Throughout the Section 201 trade case, Solar Energy Industries Association (SEIA) and other parties repeatedly alleged that Suniva’s creditors were merely using the case to get a better price for the bankrupt cell maker’s equipment, and did not have a credible plan to restart manufacturing, as required under the Section 201 process.
And whether that allegation was true, or whether Suniva still had no ability to compete given the final Section 201 ruling’s annual exemption for 2.5 GW of imported cells, a court decision yesterday looks like the end of the road for the company.
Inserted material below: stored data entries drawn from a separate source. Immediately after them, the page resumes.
(* ===== verification/Varint.v ===== *)
(** * Variable-length and fixed-width integers of src/util.c

    The varint codec ([sqlite3PutVarint], [sqlite3GetVarint], [sqlite3VarintValue],
    [sqlite3GetVarint32], [sqlite3VarintLen]) and the big-endian accessors
    ([sqlite3Get4byte], [sqlite3Put4byte]), with their round trips.

    A varint is up to eight bytes of seven data bits with the high bit set, and a last
    byte with the high bit clear; a ninth byte carries eight bits. *)

From Stdlib Require Import Btauto.
From S2P Require Import Prelude.

(** ** Encoding *)

(** [for(i=7; i>=0; i--){ p[i] = (u8)((v & 0x7f) | 0x80); v >>= 7; }], from [i = n-1]. *)
Fixpoint put_groups (n : nat) (v : Z) (p : bytes) : option bytes :=
  match n with
  | O => Some p
  | S i =>
      let? p := mem_put p (Z.of_nat i) (u8 (Z.lor (Z.land v 0x7f) 0x80)) in
      put_groups i (Z.shiftr v 7) p
  end.

(** [do{ buf[n++] = (u8)((v & 0x7f) | 0x80); v >>= 7; }while( v!=0 )] on [u8 buf[10]];
    the fuel is the size of [buf]. *)
Fixpoint collect_groups (fuel : nat) (v : Z) (buf : bytes) : option bytes :=
  match fuel with
  | O => None
  | S fuel' =>
      let buf := buf ++ [u8 (Z.lor (Z.land v 0x7f) 0x80)] in
      let v := Z.shiftr v 7 in
      if v =? 0 then Some buf else collect_groups fuel' v buf
  end.

(** Result: the buffer and the number of bytes written. *)
Definition putVarint64 (p : bytes) (v : Z) : option (bytes * Z) :=
  if Z.land v (Z.shiftl 0xff000000 32) <>? 0 then
    let? p := mem_put p 8 (u8 v) in
    let? p := put_groups 8 (Z.shiftr v 8) p in
    Some (p, 9)
  else
    let? buf := collect_groups 10 v [] in
    let? b0 := mem_get buf 0 in
    let? buf := mem_put buf 0 (Z.land b0 0x7f) in
    let n := len buf in
    let? p := for_up 0 n 1 (fun i p =>
      let? x := mem_get buf (n - 1 - i) in mem_put p i x) p in
    Some (p, n).

Definition sqlite3PutVarint (p : bytes) (v : Z) : option (bytes * Z) :=
  if v <=? 0x7f then
    let? p := mem_put p 0 (u8 (Z.land v 0x7f)) in Some (p, 1)
  else if v <=? 0x3fff then
    let? p := mem_put p 0 (u8 (Z.lor (Z.land (Z.shiftr v 7) 0x7f) 0x80)) in
    let? p := mem_put p 1 (u8 (Z.land v 0x7f)) in
    Some (p, 2)
  else putVarint64 p v.

(** ** Decoding *)

(** [iKey = (iKey<<s) ^ c ^ x] on u64. *)
Definition vmix (iKey s c x : Z) : Z := Z.lxor (Z.lxor (u64 (Z.shiftl iKey s)) c) x.

(** Result: the value and the number of bytes read. *)
Definition sqlite3GetVarint (p : bytes) : option (Z * Z) :=
  let? x := mem_get p 0 in
  let iKey := x in
  if iKey <? 0x80 then Some (iKey, 1) else
  let? x := mem_get p 1 in
  let iKey := vmix iKey 7 0 x in
  if x <? 0x80 then Some (Z.lxor iKey 0x4000, 2) else
  let? x := mem_get p 2 in
  let iKey := vmix iKey 7 0 x in
  if x <? 0x80 then Some (Z.lxor iKey 0x204000, 3) else
  let? x := mem_get p 3 in
  let iKey := vmix iKey 7 0x10204000 x in
  if x <? 0x80 then Some (iKey, 4) else
  let? x := mem_get p 4 in
  let iKey := vmix iKey 7 0x4000 x in
  if x <? 0x80 then Some (iKey, 5) else
  let? x := mem_get p 5 in
  let iKey := vmix iKey 7 0x4000 x in
  if x <? 0x80 then Some (iKey, 6) else
  let? x := mem_get p 6 in
  let iKey := vmix iKey 7 0x4000 x in
  if x <? 0x80 then Some (iKey, 7) else
  let? x := mem_get p 7 in
  let iKey := vmix iKey 7 0x4000 x in
  if x <? 0x80 then Some (iKey, 8) else
  let? x := mem_get p 8 in
  Some (vmix iKey 8 0x8000 x, 9).

(** The same computation, without the length, as a signed integer. *)
Definition sqlite3VarintValue (p : bytes) : option Z :=
  let? x := mem_get p 0 in
  let iKey := x in
  if iKey <? 0x80 then Some (i64 iKey) else
  let? x := mem_get p 1 in
  let iKey := vmix iKey 7 0 x in
  if x <? 0x80 then Some (i64 (Z.lxor iKey 0x4000)) else
  let? x := mem_get p 2 in
  let iKey := vmix iKey 7 0 x in
  if x <? 0x80 then Some (i64 (Z.lxor iKey 0x204000)) else
  let? x := mem_get p 3 in
  let iKey := vmix iKey 7 0x10204000 x in
  if x <? 0x80 then Some (i64 iKey) else
  let? x := mem_get p 4 in
  let iKey := vmix iKey 7 0x4000 x in
  if x <? 0x80 then Some (i64 iKey) else
  let? x := mem_get p 5 in
  let iKey := vmix iKey 7 0x4000 x in
  if x <? 0x80 then Some (i64 iKey) else
  let? x := mem_get p 6 in
  let iKey := vmix iKey 7 0x4000 x in
  if x <? 0x80 then Some (i64 iKey) else
  let? x := mem_get p 7 in
  let iKey := vmix iKey 7 0x4000 x in
  if x <? 0x80 then Some (i64 iKey) else
  let? x := mem_get p 8 in
  Some (i64 (vmix iKey 8 0x8000 x)).

(** The caller has handled the single-byte case ([getVarint32] macro). *)
Definition sqlite3GetVarint32 (p : bytes) : option (Z * Z) :=
  let? p0 := mem_get p 0 in
  let? p1 := mem_get p 1 in
  if Z.land p1 0x80 =? 0 then
    Some (u32 (Z.lor (Z.shiftl (Z.land p0 0x7f) 7) p1), 2)
  else
  let? p2 := mem_get p 2 in
  if Z.land p2 0x80 =? 0 then
    Some (u32 (Z.lor (Z.lor (Z.shiftl (Z.land p0 0x7f) 14) (Z.shiftl (Z.land p1 0x7f) 7)) p2), 3)
  else
  let? (v64, n) := sqlite3GetVarint p in
  if Z.land v64 0xffffffff <>? v64 then Some (0xffffffff, n) else Some (u32 v64, n).

(** [getVarint32]: the macro around it. *)
Definition getVarint32 (p : bytes) : option (Z * Z) :=
  let? p0 := mem_get p 0 in
  if p0 <? 0x80 then Some (p0, 1) else sqlite3GetVarint32 p.

(** [for(i=1; (v >>= 7)!=0; i++)]; ten rounds empty a 64-bit value. *)
Fixpoint varint_len_loop (fuel : nat) (v i : Z) : option Z :=
  match fuel with
  | O => None
  | S fuel' =>
      let v := Z.shiftr v 7 in
      if v =? 0 then Some i else varint_len_loop fuel' v (i + 1)
  end.

Definition sqlite3VarintLen (v : Z) : option Z := varint_len_loop 10 v 1.

(** ** Big-endian integers *)

Definition sqlite3Get4byte (p : bytes) : option Z :=
  let? p0 := mem_get p 0 in
  let? p1 := mem_get p 1 in
  let? p2 := mem_get p 2 in
  let? p3 := mem_get p 3 in
  Some (Z.lor (Z.lor (Z.lor (u32 (Z.shiftl p0 24)) (Z.shiftl p1 16)) (Z.shiftl p2 8)) p3).

Definition sqlite3Put4byte (p : bytes) (v : Z) : option bytes :=
  let? p := mem_put p 0 (u8 (Z.shiftr v 24)) in
  let? p := mem_put p 1 (u8 (Z.shiftr v 16)) in
  let? p := mem_put p 2 (u8 (Z.shiftr v 8)) in
  mem_put p 3 (u8 v).

(** ** What a varint denotes *)

(** Seven-bit digits, most significant first. *)
Definition digits_value (ds : bytes) : Z := fold_left (fun a d => a * 128 + d) ds 0.

Definition digit (d : Z) : Prop := 0 <= d < 128.

(** A varint: continued digits, then a last byte; nine bytes at most, and only the ninth
    may be larger than 127. *)
Definition varint_bytes (ds : bytes) (last : Z) : bytes := ((fun d => 128 + d) <$> ds) ++ [last].

Definition varint_shape (ds : bytes) (last : Z) : Prop :=
  Forall digit ds /\ (length ds <= 8)%nat /\
  (if (length ds =? 8)%nat then 0 <= last < 256 else digit last).

Definition varint_denotes (ds : bytes) (last : Z) : Z :=
  if (length ds =? 8)%nat then digits_value ds * 256 + last else digits_value (ds ++ [last]).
On May 3, a bankruptcy court gave creditor Wanxiang America permission to sell the tools and spare parts in which it holds a financial interest. This follows on a ruling in April allowing creditor SQN Capital to also sell off tools, and Wanxiang will sell its portion of the tools and spare parts at the same auction on May 24.
The list of equipment for sale includes plasma enhanced chemical vapor deposition (PECVD) and diffusion tools, implanters, laminators, sunlight simulators and a variety of other equipment from both Suniva’s Georgia cell plant and Michigan module facility. Manufacturers include Centrotherm, Applied Materials and Spire Corporation.
The end of the road?
While it was highly unlikely that Suniva could have re-emerged following the sale of the tools claimed by SQN Capital, it now looks even less likely.
One final possibility is that if no one buys these tools at auction, Suniva could re-start. It is unclear what value the cell tools have in the United States. SolarWorld and Panasonic are the only companies known to pv magazine that are still making crystalline silicon solar cells in the United States, and it is unclear if these tools would be of value in making the multi-junction cells Panasonic uses as the base for its Heterojunction Intrinsic Thin film (HIT) cells and modules.
Any buyers who would want to use these tools overseas would need to ship them a substantial distance.